(Stored data)
----

(* ===== verification/Idempotency.v ===== *)
(** [workflow/services/idempotency.service.ts]: deterministic keys for
    workflows and steps, and the optional result cache. *)
From S2P Require Import Prelude Json Repository WorkflowTypes.

Section Idempotency.
Context `{!Crypto}.

(** [stableStringify]: the keys of the top level serve as the property list. *)
Definition stableStringify (obj : jsval) : option string :=
  stringify (sort_strings (object_keys obj)) obj.

(** A string, or undefined. *)
Definition js_of_string (s : option string) : jsval :=
  match s with Some s => JString s | None => JUndefined end.

(** [createHash('sha256').update(JSON.stringify(keyData, Object.keys(keyData).sort())).digest('hex')] *)
Definition hash_key_data (keyData : jsobj) : string :=
  sha256_hex (default EmptyString (stableStringify (JObject keyData))).

Definition workflow_key_data (workflowType userId : string) (input : jsobj)
    (additionalContext : option jsobj) (now : Z) : jsobj :=
  [("workflowType", JString workflowType);
   ("userId", JString userId);
   ("input", js_of_string (stableStringify (JObject input)));
   ("additionalContext",
     match additionalContext with
     | Some c => js_of_string (stableStringify (JObject c))
     | None => JUndefined
     end);
   ("timestamp", JString (iso_day now))].

(** The clock is read once, for the day. *)
Definition generateWorkflowIdempotencyKey (workflowType userId : string) (input : jsobj)
    (additionalContext : option jsobj) (now : Z) : string :=
  let keyData := workflow_key_data workflowType userId input additionalContext now in
  let hash := hash_key_data keyData in
  "workflow:" +:+ workflowType +:+ ":" +:+ userId +:+ ":" +:+ hash.

Definition step_key_data (workflowIdempotencyKey stepName : string) (stepInput : jsval) : jsobj :=
  [("workflowIdempotencyKey", JString workflowIdempotencyKey);
   ("stepName", JString stepName);
   ("stepInput", js_of_string (stableStringify stepInput))].

Definition generateStepIdempotencyKey (workflowIdempotencyKey stepName : string)
    (stepInput : jsval) : string :=
  let hash := hash_key_data (step_key_data workflowIdempotencyKey stepName stepInput) in
  "step:" +:+ stepName +:+ ":" +:+ hash.

Definition generateUniqueIdempotencyKey `{!Ticking W} (operationType identifier : string) : eff W string :=
  u ← randomUUID;
  mret (operationType +:+ ":" +:+ identifier +:+ ":" +:+ u).

Definition validateIdempotencyKey (expectedKey workflowType userId : string) (input : jsobj)
    (additionalContext : option jsobj) (now : Z) : bool :=
  let generatedKey := generateWorkflowIdempotencyKey workflowType userId input additionalContext now in
  bool_decide (expectedKey = generatedKey).

(** ** Parsing a key back *)

Inductive key_type : Set := KWorkflow | KStep | KUnique.

Record parsed_key := mkParsedKey {
  pk_type : key_type; pk_prefix : string; pk_identifier : string; pk_hash : option string }.

Definition colon : Ascii.ascii := Ascii.ascii_of_nat 58.

(** [parts[i]] where the text of [undefined] is not at stake. *)
Definition part (parts : list string) (i : nat) : string := default EmptyString (parts !! i).

Definition parseIdempotencyKey (idempotencyKey : string) : parsed_key :=
  let parts := split_on colon idempotencyKey in
  if bool_decide (parts !! 0 = Some "workflow") && bool_decide (4 ≤ length parts) then
    mkParsedKey KWorkflow (part parts 0) (part parts 1 +:+ ":" +:+ part parts 2) (parts !! 3)
  else if bool_decide (parts !! 0 = Some "step") && bool_decide (3 ≤ length parts) then
    mkParsedKey KStep (part parts 0) (part parts 1) (parts !! 2)
  else if bool_decide (parts !! 0 = Some "unique") && bool_decide (3 ≤ length parts) then
    mkParsedKey KUnique (part parts 0) (part parts 1) (parts !! 2)
  else
    mkParsedKey KUnique (or_string (parts !! 0) "unknown") (or_string (parts !! 1) "unknown") (parts !! 2).

(** ** The result cache *)

Record idempotency_cache (W : Type) := mkCache {
  cache_get : string → eff W jsval;
  cache_set : string → jsval → eff W unit;
}.

Record checked := mkChecked { ck_result : jsval; ck_isDuplicate : bool }.

(** A cache that throws is logged and ignored, on both sides of the operation. *)
Definition checkIdempotency {W} (idempotencyKey : string) (operation : eff W jsval)
    (cache : option (idempotency_cache W)) : eff W checked :=
  cachedResult ← match cache with
                 | Some c => try_catch (cache_get _ c idempotencyKey) (λ _, mret JUndefined)
                 | None => mret JUndefined
                 end;
  if truthy cachedResult then mret (mkChecked cachedResult true)
  else
    result ← operation;
    (match cache with
     | Some c => try_catch (cache_set _ c idempotencyKey result) (λ _, mret tt)
     | None => mret tt
     end) ;;
    mret (mkChecked result false).
End Idempotency.

(** * Properties *)

Lemma stableStringify_perm (o o' : jsobj) :
  NoDup o.*1 → o ≡ₚ o' → stableStringify (JObject o) = stableStringify (JObject o').
Proof.
  intros Hnd Hp. unfold stableStringify; simpl. f_equal.
  rewrite (sort_strings_perm o.*1 o'.*1) by by rewrite Hp.
  apply print_object_ext. intros k _. rewrite !assoc_map. by rewrite (assoc_perm k o o').
Qed.

(** What a nested object contributes: only the properties whose names also occur
    at the top level. *)
Definition seen_by (allow : list string) (v v' : jsval) : Prop := stringify allow v = stringify allow v'.

Lemma stableStringify_same_view (o o' : jsobj) :
  o.*1 = o'.*1 →
  Forall2 (λ kv kv', seen_by (sort_strings o.*1) kv.2 kv'.2) o o' →
  stableStringify (JObject o) = stableStringify (JObject o').
Proof.
  intros Hk Hall. unfold stableStringify; simpl. rewrite <-Hk. f_equal.
  apply print_object_ext. intros k _. revert Hk. clear -Hall.
  generalize (sort_strings o.*1) as allow, Hall. clear Hall. intros allow Hall.
  induction Hall as [|[k1 v1] [k2 v2] o o' Hv Hall IH]; intros Hk; [done|].
  csimpl in *. injection Hk as -> Hk. case_bool_decide; [by f_equal|]. by apply IH.
Qed.

Section Keys.
Context `{!Crypto}.

(** C40: the key of a workflow does not depend on the order in which the properties of
    its input were written, nor on the moment of the UTC day it is computed at. *)
Theorem workflow_key_canonical workflowType userId (input input' : jsobj) ctx t t' :
  NoDup input.*1 → input ≡ₚ input' → (t `div` ms_per_day = t' `div` ms_per_day)%Z →
  generateWorkflowIdempotencyKey workflowType userId input ctx t =
  generateWorkflowIdempotencyKey workflowType userId input' ctx t'.
Proof.
  intros Hnd Hp Hday. unfold generateWorkflowIdempotencyKey, workflow_key_data.
  rewrite (stableStringify_perm input input' Hnd Hp).
  assert (iso_day t = iso_day t') as -> by (unfold iso_day; by rewrite Hday). done.
Qed.

(** the property list reaches into nested objects.  Two inputs with one field [f]
    holding an object whose own property names all differ from [f] get the same key:
    whatever the nested objects say is not part of the key. *)
Theorem workflow_key_ignores_nested workflowType userId f (nested nested' : jsobj) ctx t :
  f ∉ nested.*1 → f ∉ nested'.*1 →
  generateWorkflowIdempotencyKey workflowType userId [(f, JObject nested)] ctx t =
  generateWorkflowIdempotencyKey workflowType userId [(f, JObject nested')] ctx t.
Proof.
  intros Hn Hn'. unfold generateWorkflowIdempotencyKey, workflow_key_data.
  rewrite (stableStringify_same_view [(f, JObject nested)] [(f, JObject nested')]); [done|done|].
  constructor; [|constructor]. unfold seen_by. simpl. f_equal.
  apply print_object_ext. intros k Hk.
  assert (k = f) as -> by (change (sort_strings [f]) with [f] in Hk; set_solver).
  assert (∀ o : jsobj, f ∉ o.*1 → assoc f o = None) as Hnone.
  { intros o Ho. destruct (assoc f o) as [v|] eqn:E; [|done]. exfalso. apply Ho. clear -E.
    induction o as [|[k v'] o IH]; simpl in *; [done|]. case_bool_decide; set_solver. }
  by rewrite !assoc_map, !Hnone.
Qed.

Lemma colon_app s : ":" +:+ s = String colon s.
Proof. done. Qed.

(** parsing recovers what a key was generated from, provided no part of it
    contains a colon: the type and the user of a workflow key, the name of a step key,
    and the hash of both. *)
Theorem parse_generated_key workflowType userId input ctx t wkey stepName stepInput :
  free_of colon workflowType = true → free_of colon userId = true → free_of colon stepName = true →
  (∀ s, free_of colon (sha256_hex s) = true) →
  let hw := hash_key_data (workflow_key_data workflowType userId input ctx t) in
  let hs := hash_key_data (step_key_data wkey stepName stepInput) in
  parseIdempotencyKey (generateWorkflowIdempotencyKey workflowType userId input ctx t) =
    mkParsedKey KWorkflow "workflow" (workflowType +:+ ":" +:+ userId) (Some hw) ∧
  parseIdempotencyKey (generateStepIdempotencyKey wkey stepName stepInput) =
    mkParsedKey KStep "step" stepName (Some hs).
Proof.
  intros Ht Hu Hn Hh hw hs.
  assert (free_of colon hw = true ∧ free_of colon hs = true) as [Hhw Hhs] by (split; apply Hh).
  unfold parseIdempotencyKey, generateWorkflowIdempotencyKey, generateStepIdempotencyKey, split_on.
  fold hw hs. split.
  - change ("workflow:" +:+ ?s) with ("workflow" +:+ String colon s).
    rewrite !colon_app. rewrite split_go_cons, split_go_cons, split_go_cons by done.
    by rewrite split_go_free.
  - change ("step:" +:+ ?s) with ("step" +:+ String colon s).
    rewrite !colon_app. rewrite split_go_cons, split_go_cons by done.
    by rewrite split_go_free.
Qed.
End Keys.

(** with a cache that answers with what it was given, an operation whose result is
    truthy runs once: the second check returns the stored result as a duplicate and runs
    nothing.  A cache that throws, on reading and on writing, changes nothing: the operation
    runs and its result is returned. *)
Theorem checkIdempotency_once {W} (key : string) (op op' : eff W jsval)
    (c : idempotency_cache W) (w w1 w2 : W) (v : jsval) :
  cache_get _ c key w = (Return JUndefined, w) →
  op w = (Return v, w1) → truthy v = true →
  cache_set _ c key v w1 = (Return tt, w2) →
  cache_get _ c key w2 = (Return v, w2) →
  checkIdempotency key op (Some c) w = (Return (mkChecked v false), w2) ∧
  checkIdempotency key op' (Some c) w2 = (Return (mkChecked v true), w2).
Proof.
  intros Hget Hop Hv Hset Hget2. unfold checkIdempotency. split.
  - rewrite (bind_run _ _ w JUndefined w) by (unfold try_catch; by rewrite Hget). simpl.
    rewrite (bind_run _ _ w v w1) by done.
    rewrite (bind_run _ _ w1 tt w2) by (unfold try_catch; by rewrite Hset). done.
  - rewrite (bind_run _ _ w2 v w2) by (unfold try_catch; by rewrite Hget2). by rewrite Hv.
Qed.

----

* [Work instruction]:
The stretch of entries above that starts with the line containing "(stepInput : jsval) : string" and goes on through the line containing "cachedResult ← match cache with" is to be transcribed exactly, and no other line is to be transcribed.

* [Response for this exercise]:
    (stepInput : jsval) : string :=
  let hash := hash_key_data (step_key_data workflowIdempotencyKey stepName stepInput) in
  "step:" +:+ stepName +:+ ":" +:+ hash.

Definition generateUniqueIdempotencyKey `{!Ticking W} (operationType identifier : string) : eff W string :=
  u ← randomUUID;
  mret (operationType +:+ ":" +:+ identifier +:+ ":" +:+ u).

Definition validateIdempotencyKey (expectedKey workflowType userId : string) (input : jsobj)
    (additionalContext : option jsobj) (now : Z) : bool :=
  let generatedKey := generateWorkflowIdempotencyKey workflowType userId input additionalContext now in
  bool_decide (expectedKey = generatedKey).

(** ** Parsing a key back *)

Inductive key_type : Set := KWorkflow | KStep | KUnique.

Record parsed_key := mkParsedKey {
  pk_type : key_type; pk_prefix : string; pk_identifier : string; pk_hash : option string }.

Definition colon : Ascii.ascii := Ascii.ascii_of_nat 58.

(** [parts[i]] where the text of [undefined] is not at stake. *)
Definition part (parts : list string) (i : nat) : string := default EmptyString (parts !! i).

Definition parseIdempotencyKey (idempotencyKey : string) : parsed_key :=
  let parts := split_on colon idempotencyKey in
  if bool_decide (parts !! 0 = Some "workflow") && bool_decide (4 ≤ length parts) then
    mkParsedKey KWorkflow (part parts 0) (part parts 1 +:+ ":" +:+ part parts 2) (parts !! 3)
  else if bool_decide (parts !! 0 = Some "step") && bool_decide (3 ≤ length parts) then
    mkParsedKey KStep (part parts 0) (part parts 1) (parts !! 2)
  else if bool_decide (parts !! 0 = Some "unique") && bool_decide (3 ≤ length parts) then
    mkParsedKey KUnique (part parts 0) (part parts 1) (parts !! 2)
  else
    mkParsedKey KUnique (or_string (parts !! 0) "unknown") (or_string (parts !! 1) "unknown") (parts !! 2).

(** ** The result cache *)

Record idempotency_cache (W : Type) := mkCache {
  cache_get : string → eff W jsval;
  cache_set : string → jsval → eff W unit;
}.

Record checked := mkChecked { ck_result : jsval; ck_isDuplicate : bool }.

(** A cache that throws is logged and ignored, on both sides of the operation. *)
Definition checkIdempotency {W} (idempotencyKey : string) (operation : eff W jsval)
    (cache : option (idempotency_cache W)) : eff W checked :=
  cachedResult ← match cache with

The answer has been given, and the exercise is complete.